Read the lines of the data below and retrieve those with "state".

Items from a data source:
=-=-=
(** * The agent leader lock API: store, wire protocol, client, lock commands

    A shallow embedding of

    - [agent/leader_socket.go]: the [LeaderServer] lock store ([load], [cas]),
      its HTTP handler [ServeHTTP], and the [LeaderClient] ([Get],
      [CompareAndSwap]);
    - [clicommand/lock_do.go], [clicommand/lock_done.go] and the two files of
      [unnamed/part_002] (lock acquire, lock release): the lock commands,
      written purely in terms of the client;
    - [unnamed/part_003]: a second copy of the lock done command, which uses
      other state tokens than [clicommand/lock_done.go].

    Go strings are [string]; the map [locks] is a [gmap string string] read
    with Go's zero-value default; [url.Values] is a [gmap string (list string)];
    status codes and durations are [Z]. Methods with a pointer receiver are
    written in state-passing style. The mutex [mu] makes every method of the
    store one atomic transition, which is how the methods are modelled. *)

From Stdlib Require Import ZArith String Ascii List Lia.
From stdpp Require Import base option strings gmap pretty.

Import ListNotations.
Local Open Scope string_scope.
Local Open Scope Z_scope.

(** The line feed written by [fmt.Fprintln], [http.Error] and the ["\n"] of
    the format strings. *)
Definition LF : string := String (ascii_of_nat 10) EmptyString.

(** ** Constants of [net/http] and [time] used by the sources *)

Module http.
Definition MethodGet : string := "GET".
Definition MethodPatch : string := "PATCH".

Definition StatusOK : Z := 200.
Definition StatusNoContent : Z := 204.
Definition StatusNotModified : Z := 304.
Definition StatusBadRequest : Z := 400.
Definition StatusNotFound : Z := 404.
Definition StatusMethodNotAllowed : Z := 405.
Definition StatusRequestHeaderFieldsTooLarge : Z := 431.

(** The limit on the request line and headers of a server whose
    [MaxHeaderBytes] is zero, as in the [&http.Server{}] of
    [NewLeaderServer], and the slop the server adds when it reads a
    request. *)
Definition DefaultMaxHeaderBytes : Z := Z.shiftl 1 20.
Definition initialReadLimitSize : Z := DefaultMaxHeaderBytes + 4096.
End http.

(** ** [url.QueryEscape], as [url.Values.Encode] applies it to the keys and
    values of the query *)

Module url.

(** Letters, digits, [-], [_], [.] and [~] are written as they are. *)
Definition unreserved (c : ascii) : bool :=
  let n := nat_of_ascii c in
  ((48 <=? n) && (n <=? 57) || (65 <=? n) && (n <=? 90)
   || (97 <=? n) && (n <=? 122)
   || (n =? 45) || (n =? 95) || (n =? 46) || (n =? 126))%nat.

Definition upperhex (n : nat) : ascii :=
  ascii_of_nat (if (n <? 10)%nat then 48 + n else 55 + n)%nat.

(** A space becomes [+], every other byte [%XX]. *)
Fixpoint QueryEscape (s : string) : string :=
  match s with
  | EmptyString => EmptyString
  | String c s' =>
      if unreserved c then String c (QueryEscape s')
      else if (nat_of_ascii c =? 32)%nat then String "+" (QueryEscape s')
      else
        String "%"
          (String (upperhex (nat_of_ascii c / 16))
             (String (upperhex (nat_of_ascii c mod 16)) (QueryEscape s')))
  end.

End url.

Module time.
(** A [time.Duration] counts nanoseconds. *)
Definition Millisecond : Z := 1000000.
End time.

(** ** [agent/leader_socket.go] *)

Module agent.

(** Go's [error] values are represented by their message. *)
Definition error : Type := string.

(** *** The lock store *)

Record LeaderServer : Type := mkLeaderServer {
  locks : gmap string string
}.

(** [make(map[string]string)] in [NewLeaderServer]. *)
Definition NewLeaderServer : LeaderServer := {| locks := ∅ |}.

(** [s.locks[key]]: a Go map read gives the zero value for an absent key. *)
Definition index (m : gmap string string) (key : string) : string :=
  default "" (m !! key).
=-=-=
**Response area:**
      other state tokens than [clicommand/lock_done.go].
    written in state-passing style. The mutex [mu] makes every method of the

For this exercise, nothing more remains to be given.